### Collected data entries

(** * jmespath/ast.py: the expression tree and its tree-walking interpreter

    A shallow embedding of [jmespath/ast.py]: the AST node classes with their
    structural [__eq__]/[__ne__], the Python values the interpreter walks
    over (including [_Projection], the [list] subclass produced by the
    wildcard and flatten nodes), and [TreeInterpreter.visit] with the
    exceptions it lets escape. *)

From Stdlib Require Import List ZArith String Ascii Bool Lia DecimalString.
Import ListNotations.
Local Open Scope string_scope.
Local Open Scope Z_scope.
Local Open Scope list_scope.

(** ** Python values *)

Unset Elimination Schemes.

(** The values reaching the interpreter: JSON data as Python objects, plus
    instances of [_Projection].  A [dict] is kept as an association list in
    insertion order, with unique keys. *)
Inductive Value : Type :=
| PyNone
| PyBool (b : bool)
| PyInt (z : Z)
| PyStr (s : string)
| PyList (elements : list Value)
| PyDict (items : list (string * Value))
| Projection (elements : list Value).

Set Elimination Schemes.

(** Exceptions that can escape from the interpreter. *)
Inductive Exn : Type := TypeError | AttributeError | IndexError.

Inductive Result (A : Type) : Type :=
| Ok (a : A)
| Raise (e : Exn).
Arguments Ok {A} a.
Arguments Raise {A} e.

Definition bind {A B : Type} (r : Result A) (k : A -> Result B) : Result B :=
  match r with
  | Ok a => k a
  | Raise e => Raise e
  end.

Notation "x <- r ;; k" := (bind r (fun x => k))
  (at level 61, r at next level, right associativity).

(** ** The expression tree *)

Unset Elimination Schemes.

(** One constructor per subclass of [AST].  Every class carries the [nodes]
    list set by [AST.__init__]; [Field] and [Index] always pass no children
    (so their [nodes] is the empty list and is left out), [KeyValPair] always
    passes exactly one. *)
Inductive Node : Type :=
| SubExpression (nodes : list Node)
| Field (name : string)
| MultiFieldDict (nodes : list Node)
| MultiFieldList (nodes : list Node)
| KeyValPair (key_name : string) (node : Node)
| Index (index : Z)
| WildcardIndex (nodes : list Node)
| WildcardValues (nodes : list Node)
| ListElements (nodes : list Node)
| ORExpression (nodes : list Node).

Set Elimination Schemes.

(** ** Python built-ins used by the interpreter *)

(** [isinstance(value, list)]: true of lists and of [_Projection], which
    subclasses [list]; false of strings. *)
Definition isinstance_list (value : Value) : bool :=
  match value with
  | PyList _ | Projection _ => true
  | _ => false
  end.

(** [hasattr(value, 'get')]: dicts and [_Projection] define [get]. *)
Definition has_get (value : Value) : bool :=
  match value with
  | PyDict _ | Projection _ => true
  | _ => false
  end.

(** [hasattr(value, 'values')]: dicts and [_Projection] define [values]. *)
Definition has_values (value : Value) : bool :=
  match value with
  | PyDict _ | Projection _ => true
  | _ => false
  end.

(** [isinstance(value, _Projection)]; these are also the only values with
    the methods [multi_get] and [multi_get_list]. *)
Definition is_Projection (value : Value) : bool :=
  match value with
  | Projection _ => true
  | _ => false
  end.

(** [value is None]. *)
Definition is_None (value : Value) : bool :=
  match value with
  | PyNone => true
  | _ => false
  end.

(** [dict.get(key)]: the value stored under [key], [None] when absent. *)
Fixpoint dict_get (items : list (string * Value)) (key : string) : Value :=
  match items with
  | [] => PyNone
  | (k, v) :: rest => if String.eqb k key then v else dict_get rest key
  end.

(** [key in dict]. *)
Fixpoint dict_mem (items : list (string * Value)) (key : string) : bool :=
  match items with
  | [] => false
  | (k, _) :: rest => if String.eqb k key then true else dict_mem rest key
  end.

(** [dict[key] = v]: overwrite in place, or append a new item. *)
Fixpoint dict_set (items : list (string * Value)) (key : string) (v : Value)
  : list (string * Value) :=
  match items with
  | [] => [(key, v)]
  | (k, old) :: rest =>
      if String.eqb k key then (k, v) :: rest
      else (k, old) :: dict_set rest key v
  end.

(** [list.__getitem__(index)] with an integer: [None] stands for
    [IndexError].  Valid offsets are [-len <= index < len]. *)
Definition list_getitem (elements : list Value) (index : Z) : option Value :=
  let len := Z.of_nat (List.length elements) in
  if index <? 0 then
    if 0 <=? len + index then nth_error elements (Z.to_nat (len + index))
    else None
  else nth_error elements (Z.to_nat index).

(** A Python string is held UTF-8 encoded.  A continuation byte of the
    encoding has the form [10xxxxxx]. *)
Definition is_continuation (c : ascii) : bool :=
  match c with
  | Ascii _ _ _ _ _ _ b6 b7 => b7 && negb b6
  end.

(** The characters of the rest of a string, each as a one-character
    string, preceded by the continuation bytes that still belong to the
    character before them. *)
Fixpoint str_chars (s : string) : string * list Value :=
  match s with
  | EmptyString => (EmptyString, [])
  | String c rest =>
      let (tail, chars) := str_chars rest in
      if is_continuation c then (String c tail, chars)
      else (EmptyString, PyStr (String c tail) :: chars)
  end.

(** Iterating a string: its characters, each as a one-character string;
    a character is a byte that is not a continuation byte together with
    the continuation bytes that follow it. *)
Definition str_iter (s : string) : list Value :=
  let (tail, chars) := str_chars s in
  match tail with
  | EmptyString => chars
  | _ => PyStr tail :: chars
  end.

(** Iterating a value, as [list.extend] does: [TypeError] when the value is
    not iterable; a string yields its characters, a dict its keys. *)
Definition py_iter (value : Value) : Result (list Value) :=
  match value with
  | PyNone | PyBool _ | PyInt _ => Raise TypeError
  | PyStr s => Ok (str_iter s)
  | PyList elements | Projection elements => Ok elements
  | PyDict items => Ok (map (fun kv => PyStr (fst kv)) items)
  end.

(** ** [_Projection] *)

(** [_Projection.__init__(elements)]: [self.extend(elements)]. *)
Definition Projection_init (elements : Value) : Result Value :=
  els <- py_iter elements ;; Ok (Projection els).

(** [value.get(name)], for whichever class [value] has: [dict.get] or
    [_Projection.get]; [None] stands for the [AttributeError] raised when
    the object has no [get].

    [_Projection.get] loops over its elements, skips those whose [get]
    raises [AttributeError] or returns [None], re-wraps a result that is a
    list as a [_Projection], and appends. *)
Fixpoint value_get (name : string) (value : Value) : option Value :=
  match value with
  | PyDict items => Some (dict_get items name)
  | Projection elements =>
      Some (Projection
        (fold_left
           (fun results element =>
              match value_get name element with
              | None => results
              | Some PyNone => results
              | Some (PyList l) | Some (Projection l) =>
                  results ++ [Projection l]
              | Some result => results ++ [result]
              end)
           elements []))
  | _ => None
  end.

(** [_Projection.get_index(index)]: elements that are not lists are
    skipped, as are those for which plain list indexing raises. *)
Definition get_index (self : list Value) (index : Z) : Value :=
  Projection
    (fold_left
       (fun matches el =>
          match el with
          | PyList l | Projection l =>
              match list_getitem l index with
              | Some x => matches ++ [x]
              | None => matches
              end
          | _ => matches
          end)
       self []).

(** [value.values()]: [dict.values] or [_Projection.values], returned as the
    sequence of items it holds; [None] stands for [AttributeError].

    [_Projection.values] wraps the values of each element that has them in
    a new [_Projection] and skips the others. *)
Fixpoint value_values (value : Value) : option (list Value) :=
  match value with
  | PyDict items => Some (map snd items)
  | Projection elements =>
      Some (fold_left
              (fun results element =>
                 match value_values element with
                 | Some vs => results ++ [Projection vs]
                 | None => results
                 end)
              elements [])
  | _ => None
  end.

(** ** Loops that append to a result list *)

Section ForAppend.
Context {A B : Type}.
Variable body : A -> Result B.

(** [for x in xs: results.append(body(x))], stopping at the first
    exception. *)
Fixpoint for_append (xs : list A) (results : list B) : Result (list B) :=
  match xs with
  | [] => Ok results
  | x :: rest => r <- body x ;; for_append rest (results ++ [r])
  end.
End ForAppend.

(** [node.key_name]: only [KeyValPair] instances have the attribute. *)
Definition key_name_of (node : Node) : Result string :=
  match node with
  | KeyValPair key_name _ => Ok key_name
  | _ => Raise AttributeError
  end.

(** ** [TreeInterpreter] *)

Section Handlers.
(** [self.visit] (and [node.search], which visits with a fresh
    interpreter): the dispatcher the handlers call back into. *)
Variable visit : Node -> Value -> Result Value.

(** The loop of [visit_SubExpression]. *)
Fixpoint visit_SubExpression (nodes : list Node) (value : Value)
  : Result Value :=
  match nodes with
  | [] => Ok value
  | node :: rest =>
      result <- visit node value ;; visit_SubExpression rest result
  end.

(** [try: return value.get(node.name) except AttributeError: return None] *)
Definition visit_Field (name : string) (value : Value) : Result Value :=
  match value_get name value with
  | Some result => Ok result
  | None => Ok PyNone
  end.

(** The loop filling a dict, in [visit_MultiFieldDict] and in
    [_Projection.multi_get]: the child is evaluated first, then its
    [key_name] is read. *)
Fixpoint collect_dict (nodes : list Node) (value : Value)
    (collected : list (string * Value)) : Result (list (string * Value)) :=
  match nodes with
  | [] => Ok collected
  | node :: rest =>
      current <- visit node value ;;
      key <- key_name_of node ;;
      collect_dict rest value (dict_set collected key current)
  end.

### Action item
Please copy each line of the records above that holds the word "keys".

### Output for this exercise
    insertion order, with unique keys. *)
    not iterable; a string yields its characters, a dict its keys. *)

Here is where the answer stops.